How to persist and authenticate users from an MVC application to a Web API

Question

So we are currently looking to build out a site that utilizes a Web API for all of our authentication and communication with the database. What we are unsure of at the moment is how to persist users in our MVC application by authenticating through the Web API.

Where does this happen on the MVC side of things and how should we be authenticating with the Web API?

EDIT: Another thing I am wondering is if we can make a call to the API to get an Identity user after they are authenticated and instantiate the identity user on the MVC side of things and just store them in a session variable to persist on our application. Would this be doable and any idea what it would look like?

Answer 1

MVC utilizes the session for authentication. A cookie is sent to the user, and the web browser sends that cookie back with each request to enable to the server to restore the session and recognize the user as authenticated.

Web Api is REST-based and stateless. There's no concept of a session, cookies, etc. Each Web Api request must be authenticated in the request, usually by passing an Authorization header with a bearer token or similar.

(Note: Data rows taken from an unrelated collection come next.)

(** The moves of a job [j] of [db]: its next row and the change of its cases. *)
Inductive job_move (db : EvalDb) (j : RagEvaluationJobRow) :
    RagEvaluationJobRow -> (RagEvaluationCaseRow -> RagEvaluationCaseRow) -> Prop :=
  | mv_mark now : gj_status j = G_RUNNING ->
      job_move db j (set_gj_updated_at now (set_gj_status G_CANCELLING j)) (fun c => c)
  | mv_cancel now : gj_status j = G_QUEUED \/ job_live (gj_status j) = true ->
      job_move db j (ended_job G_CANCELLED now j) (on_cases (of_job (gj_id j) case_open) (closed_case K_CANCELLED now))
  | mv_requeue now : gj_status j = G_RUNNING -> gj_attempts j < gj_max_attempts j ->
      job_move db j
        (set_gj_updated_at now (set_gj_heartbeat_at None (set_gj_lease_expires_at None (set_gj_owner_worker_id None (set_gj_status G_QUEUED j)))))
        (on_cases (of_job (gj_id j) is_running) (fun c => set_gc_updated_at now (set_gc_started_at None (set_gc_status K_QUEUED c))))
  | mv_orphan now report : gj_status j = G_RUNNING -> gj_max_attempts j <= gj_attempts j ->
      job_move db j
        (set_gj_error_detail_redacted None (set_gj_error_code (Some "RAG_EVALUATION_ORPHANED"%py) (ended_job G_FAILED now (reported report j))))
        (fun c => on_cases (of_job (gj_id j) case_open) (fun c => set_gc_error_code (Some "RAG_EVALUATION_ORPHANED"%py) (closed_case K_FAILED now c))
                    (report_of (gj_id j) report now c))
  | mv_claim worker lease now : gj_status j = G_QUEUED -> job_move db j (claimed_row worker lease now j) (fun c => c)
  | mv_beat lease now : job_live (gj_status j) = true ->
      job_move db j (set_gj_updated_at now (set_gj_lease_expires_at (Some (lease_until now lease)) (set_gj_heartbeat_at (Some now) j))) (fun c => c)
  | mv_claim_case now case : gj_status j = G_RUNNING -> g_cases db !! gc_id case = Some case ->
      gc_job_id case = gj_id j -> gc_status case = K_QUEUED ->
      job_move db j j (on_cases (with_id case) (fun c => set_gc_updated_at now (set_gc_started_at (Some now) (set_gc_status K_RUNNING c))))
  | mv_complete x now case : job_live (gj_status j) = true -> g_cases db !! gc_id case = Some case ->
      gc_job_id case = gj_id j -> gc_status case = K_RUNNING ->
      job_move db j (set_gj_updated_at now (set_gj_completed_cases (gj_completed_cases j + 1) j)) (on_cases (with_id case) (completed_case env x now))
  | mv_fail code detail now hit report : job_live (gj_status j) = true ->
      (forall c, hit c = true -> gc_job_id c = gj_id j) ->
      job_move db j
        (reported report (set_gj_error_detail_redacted (Some detail) (set_gj_error_code (Some code) (ended_job G_FAILED now j))))
        (fun c => on_cases (of_job (gj_id j) (fun s => bool_decide (s = K_QUEUED))) (closed_case K_CANCELLED now)
                    (on_cases hit (failed_case code detail now) (report_of (gj_id j) report now c)))
  | mv_finish report now : job_live (gj_status j) = true -> gj_completed_cases j = gj_total_cases j ->
      (forall i c, g_cases db !! i = Some c -> gc_job_id c = gj_id j -> is_Some (scored report (gc_case_id c))) ->
      job_move db j
        (set_gj_error_detail_redacted None (set_gj_error_code None (set_gj_report_json (Some (ee_dump_report env report)) (ended_job G_SUCCEEDED now j))))
        (on_cases (of_job (gj_id j) (fun _ => true)) (score_case report now)).
(* ===== verification/FiltersProps.v ===== *)
(** * Scope filters say what they mean

    The text of a scope filter parses to the comparisons of the scope, so an entity
    matches it exactly when it belongs to the scope: no identifier can break out of
    its literal. *)

From S2P Require Import Prelude PyBase Errors Session Decimals Filters.

Open Scope Z_scope.

(** ** Reading literals *)

Definition hex_ok (c : N) : Prop :=
  hex_value (hex_digit (c / 16)) = Some (c / 16)%N /\ hex_value (hex_digit (c mod 16)) = Some (c mod 16)%N /\
  (16 * (c / 16) + c mod 16 = c)%N.

Lemma control_hex c : (c < 32)%N -> hex_ok c.
Proof.
  intros H. rewrite <- (N2Nat.id c). assert (N.to_nat c < 32)%nat as L by lia. revert L. generalize (N.to_nat c).
  clear. intros n L. do 32 (destruct n as [|n]; [by vm_compute|]). lia.
Qed.

Lemma read_string_escape s rest : read_string ((s ≫= escape_cp) ++ 34%N :: rest) = Some (s, rest).
Proof.
  induction s as [|c s IH]; [done|]. rewrite bind_cons, <- app_assoc. unfold escape_cp at 1.
  repeat match goal with |- context [if (c =? ?k)%N then _ else _] =>
    destruct (N.eqb_spec c k) as [->|?]; [cbn; by rewrite IH|] end.
  destruct (N.ltb_spec c 32).
  - assert (hex_value (hex_digit (c / 16)) = Some (c / 16)%N /\ hex_value (hex_digit (c mod 16)) = Some (c mod 16)%N /\
            (16 * (c / 16) + c mod 16 = c)%N) as (E1 & E2 & E3).
    { by apply control_hex. }
    revert E1 E2 E3. generalize (c / 16)%N (c mod 16)%N. intros a b E1 E2 E3.
    cbn. rewrite E1, E2. cbn. rewrite IH. cbn. do 3 f_equal. lia.
  - cbn. destruct (N.eqb_spec c 34); [done|]. destruct (N.eqb_spec c 92); [done|]. by rewrite IH.
Qed.
(* ===== verification/Retrieval.v ===== *)
(** * The retrieval scope

    [backend/documents/retrieval.py]: the current versions of a tenant's documents as
    one filter per vector collection. *)

From S2P Require Import Prelude PyBase Errors Session CatalogSchema Catalog CatalogJobs CatalogCleanup Filters.

Open Scope Z_scope.

Record RetrievalTarget := mkRetrievalTarget {
  tg_collection_name : pystr;
  tg_filter_expr : pystr;
  tg_document_version_ids : list pystr;
  tg_required : bool
}.

Record RetrievalSnapshot := mkRetrievalSnapshot {
  sn_tenant_id : pystr;
  sn_index_id : pystr;
  sn_targets : list RetrievalTarget;
  sn_current_document_count : Z;
  sn_catalog_document_count : Z
}.

(** [_COLLECTION_RE]: [[A-Za-z_][A-Za-z0-9_]{0,159}], used with [fullmatch]. *)
Definition _COLLECTION_RE (s : pystr) : bool :=
  fullmatch_id (fun c => is_az c || is_AZ c || (c =? 95)%N) word_cp (Some 159%nat) s.

Definition _collection_name (value : pystr) : outcome pystr :=
  check (_COLLECTION_RE (py_strip value)) (EValue "invalid Milvus collection name in document catalog"%py);;
  mret (py_strip value).

(** [_ready_current] *)
Definition _ready_current (document : DocumentRecord) : option DocumentVersionRecord :=
  match dr_deleted_at document, dr_current_version document with
  | None, Some v => if bool_decide (vr_status v = V_READY) then Some v else None
  | _, _ => None
  end.

(** The loop over the documents: the versions of each collection, and how many
    documents have one. *)
Fixpoint versioned (documents : list DocumentRecord) : outcome (gmap pystr (list pystr) * Z) :=
  match documents with
  | [] => mret (∅, 0)
  | d :: documents =>
      match _ready_current d with
      | None => versioned documents
      | Some v =>
          c ← _collection_name (vr_vector_collection v);
          '(m, n) ← versioned documents;
          mret (<[c := vr_id v :: default [] (m !! c)]> m, n + 1)
      end
  end.

(** The target of one collection. *)
Definition target (tenant : pystr) (leaf_chunk_level : Z) (collection : pystr) (ids : list pystr) : outcome RetrievalTarget :=
  let version_ids := sorted_ids ids in
  t ← eq_filter "tenant_id"%py (FStr tenant);
  v ← version_identity_filter version_ids None;
  l ← eq_filter "chunk_level"%py (FInt leaf_chunk_level);
  mret (mkRetrievalTarget collection (and_filter [Some t; Some v; Some l]) version_ids true).

Fixpoint targets (tenant : pystr) (leaf_chunk_level : Z) (m : gmap pystr (list pystr)) (collections : list pystr) :
    outcome (list RetrievalTarget) :=
  match collections with
  | [] => mret []
  | c :: collections =>
      t ← target tenant leaf_chunk_level c (default [] (m !! c));
      rest ← targets tenant leaf_chunk_level m collections;
      mret (t :: rest)
  end.

Definition of_outcome {D A} (o : outcome A) : Sess D A := fun w => (o, w).

(** [DocumentRetrievalScope.resolve] *)
Definition resolve (env : CatalogEnv) (tenant_id : pystr) (knowledge_base_id : option pystr) (leaf_chunk_level : Z) :
    CM RetrievalSnapshot :=
  let tenant := py_strip tenant_id in
  raise_if (negb (py_nonempty tenant)) (EValue "tenant_id must not be empty"%py);;
  raise_if (leaf_chunk_level <? 0) (EValue "leaf_chunk_level must not be negative"%py);;
  snapshot ← load_retrieval_snapshot env tenant knowledge_base_id;
  '(m, current) ← of_outcome (versioned (rs_documents snapshot));
  ts ← of_outcome (targets tenant leaf_chunk_level m (sorted_str (map_to_list m).*1));
  mret (mkRetrievalSnapshot tenant (rs_index_id snapshot) ts current (Z.of_nat (length (rs_documents snapshot)))).
(** The chunk identifiers of rows, all of them present. *)
Fixpoint row_chunk_ids (rows : list (VectorRow Emb)) : outcome (list pystr) :=
  match rows with
  | [] => mret []
  | r :: rows =>
      check (py_nonempty (py_strip (ch_chunk_id (vr_chunk r)))) (EValue "Milvus version row is missing chunk_id"%py);;
      rest ← row_chunk_ids rows;
      mret (ch_chunk_id (vr_chunk r) :: rest)
  end.

Record IndexVersionScope := mkIndexVersionScope {
  is_collection_name : pystr;
  is_tenant_id : pystr;
  is_knowledge_base_id : pystr;
  is_document_id : pystr;
  is_document_version_id : pystr;
  is_index_version : pystr
}.

Definition scope_expression (s : IndexVersionScope) : outcome pystr :=
  version_scope_filter (is_tenant_id s) (is_knowledge_base_id s) (is_document_id s) [is_document_version_id s]
    (Some (is_index_version s)).

(** [query_version_chunk_ids] *)
Definition query_version_chunk_ids (query_all_pages : nat) (s : IndexVersionScope) : Act St (list pystr) :=
  expression ← pure (scope_expression s);
  rows ← query_all query_all_pages (is_collection_name s) expression;
  pure (row_chunk_ids rows).

Record IndexVersionVerification := mkIndexVersionVerification {
  iv_expected_ids : list pystr;
  iv_actual_ids : list pystr;
  iv_missing_ids : list pystr;
  iv_unexpected_ids : list pystr;
  iv_duplicate_ids : list pystr;
  iv_expected_count : Z;
  iv_actual_count : Z;
  iv_exact : bool
}.
(* ===== verification/VectorProps.v ===== *)
(** * The vector store keeps its promises

    What Milvus guarantees, as laws of the server interface, and what the writer and
    the verification make of it: a verification is exact exactly when the rows of
    the version are the expected ones, and a write that returns a receipt has left
    the rows of the version equal to the documents, whatever happens elsewhere. *)

From S2P Require Import Prelude PyBase Errors Session Decimals Chunking Filters FiltersProps VectorStore.

Open Scope Z_scope.

(** ** Comparing identifiers *)

Lemma insert_str_perm x l : insert_str x l ≡ₚ x :: l.
Proof. induction l as [|y l IH]; simpl; [done|]. destruct (cps_le _ _); [done|]. rewrite IH. apply perm_swap. Qed.
Lemma sorted_str_perm l : sorted_str l ≡ₚ l.
Proof. induction l as [|x l IH]; simpl; [done|]. by rewrite insert_str_perm, IH. Qed.
Lemma empty_list_nil {A} (l : list A) : empty_list l = true <-> l = [].
Proof. by destruct l. Qed.
Lemma sorted_str_nil l : sorted_str l = [] <-> l = [].
Proof.
  split; [|by intros ->]. intros H. pose proof (sorted_str_perm l) as P. rewrite H in P. by apply Permutation_nil_l in P.
Qed.
Lemma filter_nil_iff {A} (p : A -> bool) l : List.filter p l = [] <-> forall x, x ∈ l -> p x = false.
Proof.
  induction l as [|x l IH]; simpl; [split; [intros _ y []%elem_of_nil|done]|].
  destruct (p x) eqn:E.
  - split; [done|]. intros H. rewrite H in E; [done|]. by left.
  - rewrite IH. split; intros H y; [intros [->|Hy]%elem_of_cons; auto|intros Hy; apply H; by right].
Qed.

Lemma ids_without_nil l k : ids_without l k = [] <-> l ⊆ k.
Proof.
  unfold ids_without. rewrite sorted_str_nil, filter_nil_iff. split; intros H x Hx.
  - apply (elem_of_remove_dups (A:=pystr)) in Hx. apply H in Hx. by apply negb_false_iff, bool_decide_eq_true in Hx.
  - rewrite elem_of_remove_dups in Hx. apply negb_false_iff. apply bool_decide_eq_true. exact (H x Hx).
Qed.

Lemma occurrences_NoDup l : (forall x, x ∈ l -> (occurrences x l <= 1)%nat) <-> NoDup l.
Proof.
  unfold occurrences. induction l as [|y l IH]; [split; [constructor|intros _ x []%elem_of_nil]|].
  rewrite NoDup_cons, <- IH. split.
  - intros H. split.
    + intros Hy. specialize (H y ltac:(by left)). simpl in H. rewrite bool_decide_eq_true_2 in H by done. simpl in H.
      assert (List.filter (fun z => bool_decide (z = y)) l = []) as E by (apply nil_length_inv; lia).
      rewrite filter_nil_iff in E. specialize (E y Hy). by apply bool_decide_eq_false in E.
    + intros x Hx. specialize (H x ltac:(by right)). simpl in H. destruct (bool_decide _); simpl in H; lia.
  - intros [N H] x [->|Hx]%elem_of_cons; simpl.
    + rewrite bool_decide_eq_true_2 by done. simpl.
      assert (List.filter (fun z => bool_decide (z = y)) l = []) as -> by
        (apply filter_nil_iff; intros z Hz; apply bool_decide_eq_false; congruence). simpl. lia.
    + case_bool_decide; [subst; done|]. by apply H.
Qed.

Lemma duplicate_ids_nil l : duplicate_ids l = [] <-> NoDup l.
Proof.
  unfold duplicate_ids. rewrite sorted_str_nil, filter_nil_iff, <- occurrences_NoDup.
  split; intros H x Hx; specialize (H x).
  - apply (elem_of_remove_dups (A:=pystr)) in Hx. apply H, Nat.ltb_ge in Hx. lia.
  - rewrite elem_of_remove_dups in Hx. apply Nat.ltb_ge. by apply H.
Qed.

(** The verification is exact: for expected identifiers without repetition it says
    so exactly when the identifiers read are those, each once. *)
Lemma compare_ids_exact expected actual :
  NoDup expected -> (iv_exact (compare_ids expected actual) = true <-> actual ≡ₚ expected).
Proof.
  intros ND. unfold compare_ids. cbn [iv_exact]. rewrite !andb_true_iff, !empty_list_nil, !ids_without_nil, duplicate_ids_nil, Z.eqb_eq.
  split.
  - intros (((S1 & S2) & N) & _). apply NoDup_Permutation; [done|done|]. intros x. split; auto.
  - intros P. split_and!.
    + intros x Hx. by rewrite P.
    + intros x Hx. by rewrite <- P.
    + by rewrite P.
    + by rewrite P.
Qed.

(** ** The server *)

Definition row_in_scope {Emb} (s : IndexVersionScope) (r : VectorRow Emb) : bool :=
  let b := ch_base (vr_chunk r) in
  bool_decide (bd_tenant_id b = is_tenant_id s) && bool_decide (bd_knowledge_base_id b = is_knowledge_base_id s)
  && bool_decide (bd_document_id b = is_document_id s) && bool_decide (bd_document_version_id b = is_document_version_id s)
  && bool_decide (bd_index_version b = is_index_version s).

(** Documented behaviour of Milvus at strong consistency: an insertion adds the rows,
    or some of them when it fails; a deletion removes the rows a filter matches, or
    some of them when it fails; a query pages through the matching rows in a fixed
    order; the other calls leave the rows alone. *)
Class MilvusLaws (St Emb : Type) `{!MilvusServer St Emb} := mkMilvusLaws {
  ms_rows : St -> pystr -> list (VectorRow Emb);
  ms_has_rows c s : forall k, ms_rows (ms_has_collection c s).2 k = ms_rows s k;
  ms_describe_rows c s : forall k, ms_rows (ms_describe_fields c s).2 k = ms_rows s k;
  ms_create_rows c d fs s : forall k, ms_rows (ms_create_collection c d fs s).2 k = ms_rows s k;
  ms_insert_rows c data s r s' : ms_insert c data s = (r, s') ->
    (forall k, k <> c -> ms_rows s' k = ms_rows s k) /\
    exists written, written `sublist_of` data /\ ms_rows s' c ≡ₚ ms_rows s c ++ written /\
      match r with Ret _ => written = data | Raise _ => True end;
  ms_delete_rows c text e s r s' : parse_filter text = Some e -> ms_delete c text s = (r, s') ->
    (forall k, k <> c -> ms_rows s' k = ms_rows s k) /\
    exists kept, kept `sublist_of` List.filter (fun x => matches e (row_entity x)) (ms_rows s c) /\
      ms_rows s' c ≡ₚ List.filter (fun x => negb (matches e (row_entity x))) (ms_rows s c) ++ kept /\
      match r with Ret _ => kept = [] | Raise _ => True end;
  ms_query_rows c text e limit offset s r s' : parse_filter text = Some e -> 0 <= offset -> 0 <= limit ->
    ms_query c text limit offset s = (r, s') ->
    (forall k, ms_rows s' k = ms_rows s k) /\
    match r with
    | Ret l => l = take (Z.to_nat limit) (drop (Z.to_nat offset)
                     (List.filter (fun x => matches e (row_entity x)) (ms_rows s c)))
    | Raise _ => True
    end
}.

(** A scope with its parts stripped, as [IndexVersionScope] keeps them. *)
Definition scope_stripped (s : IndexVersionScope) : Prop :=
  Forall (fun x => py_strip x = x /\ py_nonempty x = true)
    [is_collection_name s; is_tenant_id s; is_knowledge_base_id s; is_document_id s; is_document_version_id s;
     is_index_version s].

If the MVC application utilizes the Web Api to authenticate, then the Web Api should return an authentication token to the MVC application. The MVC application then, should "log in" the user by setting that normal authentication cookie and save the token so that it can authenticate future Web Api requests with that. In other words, the MVC application still handles authorization as it normally does. The only difference is that the response of the Web Api determines whether or not it considers the username/password combo to be correct, rather than a database query made directly.